The study performed several analyses, but overall the results demonstrated a modest reduction in IOP and medication burden.

The mean unmedicated DIOP at 24 months was similar in the treatment and control groups (17.1 and 17.8 mm Hg, respectively), but represented a statistically significant difference. The mean IOP ranged from 15.4 to 17.1 mm Hg in the treatment group and 15.8 to 17.8 mm Hg in the control group among eyes that were able to remain medication-free from 6 to 24 months. This difference was not statistically significant; however, the percentage of patients who were able to remain medication-free was significant, with 84% of treatment eyes medication-free versus 67% of control eyes. Furthermore, the medication burden was reduced in the treatment group. The mean number of ocular hypotensive medications ranged from 0.3 to 0.4 in the treatment group and 0.6 to 0.8 in the control group.

Clinical Takeaways

The results of this study are similar to what I have found clinically beginning with the first-generation iStent. Even with the implantation of two stents, IOP reduction is modest and thus not the procedure of choice in patients with more severe glaucoma or in those who need IOP in a very low range.

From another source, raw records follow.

Lemma in_rng_false a n x : in_rng a n x = false <-> ~ a <= x < a + n.
Proof. rewrite <- in_rng_spec. by destruct (in_rng a n x). Qed.

Ltac rng :=
  repeat match goal with
  | H : in_rng _ _ _ = true |- _ => apply in_rng_spec in H
  | H : in_rng _ _ _ = false |- _ => apply in_rng_false in H
  | |- context [in_rng ?a ?n ?x] => let E := fresh "E" in destruct (in_rng a n x) eqn:E
  end.

Lemma padd_small a n : 0 <= a + n < 2 ^ 32 -> padd a n = a + n.
Proof. apply u32_small. Qed.

Lemma u8_idem z : u8 (u8 z) = u8 z.
Proof. apply Z.mod_mod. lia. Qed.

Lemma u8_small z : 0 <= z < 256 -> u8 z = z.
Proof. apply Z.mod_small. Qed.

Definition bytes_ok (m : bmem) : Prop := forall a, 0 <= m a < 256.

Lemma poke_ok a v m : bytes_ok m -> bytes_ok (poke a v m).
Proof. intros H x. unfold poke. zif; [apply Z.mod_pos_bound; lia|apply H]. Qed.

Lemma poke_same a v m : poke a v m a = u8 v.
Proof. unfold poke. by rewrite Z.eqb_refl. Qed.

Lemma poke_ne a v m x : x <> a -> poke a v m x = m x.
Proof. intros. unfold poke. by rewrite (proj2 (Z.eqb_neq _ _)). Qed.

Lemma stosb_at cnt a c m x :
  0 <= a -> a + Z.of_nat cnt <= 2 ^ 32 ->
  stosb cnt a c m x = if in_rng a (Z.of_nat cnt) x then u8 c else m x.
Proof.
  revert a m. induction cnt as [|n IH]; intros a m Ha Hn; cbn [stosb].
  { rng; [lia|done]. }
  destruct (decide (n = 0%nat)) as [->|].
  - cbn [stosb]. unfold poke. rng; zif; done || lia.
  - rewrite padd_small, IH by lia. unfold poke. rng; try zif; done || lia.
Qed.

(** The word of four copies of a byte. *)
Lemma fill_word_byte c k :
  0 <= c < 256 -> k = 0 \/ k = 8 \/ k = 16 \/ k = 24 ->
  u8 (Z.shiftr (Z.lor (Z.lor (Z.lor (Z.shiftl c 24) (Z.shiftl c 16)) (Z.shiftl c 8)) c) k) = c.
Proof.
  intros Hc Hk. unfold u8. apply Z.bits_inj'. intros i Hi.
  assert (forall j, 8 <= j -> Z.testbit c j = false) as Hhi.
  { intros j Hj. rewrite <- (Z.mod_small c (2 ^ 8)) by lia. apply Z.mod_pow2_bits_high. lia. }
  destruct (decide (i < 8)) as [Hlt|].
  - rewrite Z.mod_pow2_bits_low by lia. rewrite Z.shiftr_spec, !Z.lor_spec, !Z.shiftl_spec by lia.
    destruct Hk as [->|[->|[->| ->]]];
      repeat match goal with
      | |- context [Z.testbit c ?j] => first [rewrite (Z.testbit_neg_r c j) by lia|rewrite (Hhi j) by lia]
      end; rewrite ?orb_false_l, ?orb_false_r; f_equal; lia.
  - rewrite Z.mod_pow2_bits_high by lia. by rewrite Hhi by lia.
Qed.

Lemma stosl_at cnt a c m x :
  0 <= a -> a + 4 * Z.of_nat cnt <= 2 ^ 32 -> 0 <= c < 256 ->
  stosl cnt a (Z.lor (Z.lor (Z.lor (Z.shiftl c 24) (Z.shiftl c 16)) (Z.shiftl c 8)) c) m x =
  if in_rng a (4 * Z.of_nat cnt) x then c else m x.
Proof.
  intros Ha Hn Hc. set (w := Z.lor _ c).
  assert (u8 w = c /\ u8 (Z.shiftr w 8) = c /\ u8 (Z.shiftr w 16) = c /\ u8 (Z.shiftr w 24) = c) as (W0&W1&W2&W3).
  { split_and!; [rewrite <- (Z.shiftr_0_r w)|..]; apply fill_word_byte; auto. }
  clearbody w. revert a m Ha Hn. induction cnt as [|n IH]; intros a m Ha Hn; cbn [stosl].
  { rng; [lia|done]. }
  assert (forall x, poke32 a w m x = if in_rng a 4 x then c else m x) as Hp.
  { intros y. unfold poke32, poke. rewrite !padd_small, W0, W1, W2, W3 by lia. rng; repeat zif; done || lia. }
  destruct (decide (n = 0%nat)) as [->|].
  - cbn [stosl]. rewrite Hp. done.
  - rewrite padd_small, IH, Hp by lia. rng; done || lia.
Qed.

The fact that unmedicated DIOP is similar in both groups suggests to me that the reduction in IOP from cataract surgery alone is significant and lasting. More than half of the patients in the control group were able to remain medication-free and have IOP very similar to those who were medication-free with implantation of two stents. Perhaps in patients with such mild glaucoma, there is no great benefit to performing stent implantation in addition to cataract extraction. However, the difficulty comes in predicting which patients would do just as well without a stent, given that about 17% more patients do become medication-free by implanting two stents. Similar to how the Ocular Hypertension Treatment Study[4] performed multiple subgroup analyses to identify the highest-risk patients, it would be interesting to see whether further analyses of the current data could provide more information to identify which patients would benefit from stent implantation to become medication-free, instead of just proceeding with cataract surgery alone.

Without that information or a benefit stratification algorithm at this time, in my opinion it is worthwhile to consider iStent in many patients. As mentioned in the study, even a modest 1 mm Hg reduction of IOP decreases long-term risk for progression by 11%-19%.[5,6] The difference of a 1.6 mm Hg mean reduction of unmedicated DIOP between the treatment and control groups could be very beneficial. If the implant gets approval as a stand-alone procedure in the future, it may become an option to first see the response to cataract surgery and then offer the iStent to pseudophakic patients if the IOP reduction was not optimal with cataract extraction alone.

Another reason I will continue to offer and implant iStents is my belief that it is imperative for both glaucoma surgeons and cataract surgeons to be comfortable with angle-based surgery. The future of MIGS lies in the angle, and without routine gonioscopy and intraoperative gonioscopic-based procedures, I fear this skill could be lost. The second-generation iStent is even simpler than its predecessor. Because it is preloaded, minimal training of surgical staff is required. The implantation is easier with a direct inject approach as opposed to threading it into trabecular meshwork. With some experience, every surgeon could incorporate this procedure into their practice.

In my practice, I am still waiting for a MIGS procedure that can completely replace trabeculectomy. Trabecular micro-bypass shunts are not likely to replace this gold-standard procedure, because the population of patients who benefit from them is not the same as those who are candidates for trabeculectomy and have severe glaucoma or need very low IOP. Regardless, in patients with mild to moderate glaucoma, the small amount of pressure reduction, as well as the increased chance of being medication-free or having a reduction of medication burden, seems a worthwhile reason to offer this option, given the ease of the procedure with almost no adverse sequelae. As an added benefit, patients may also be able to avoid or at least delay the need for other interventions.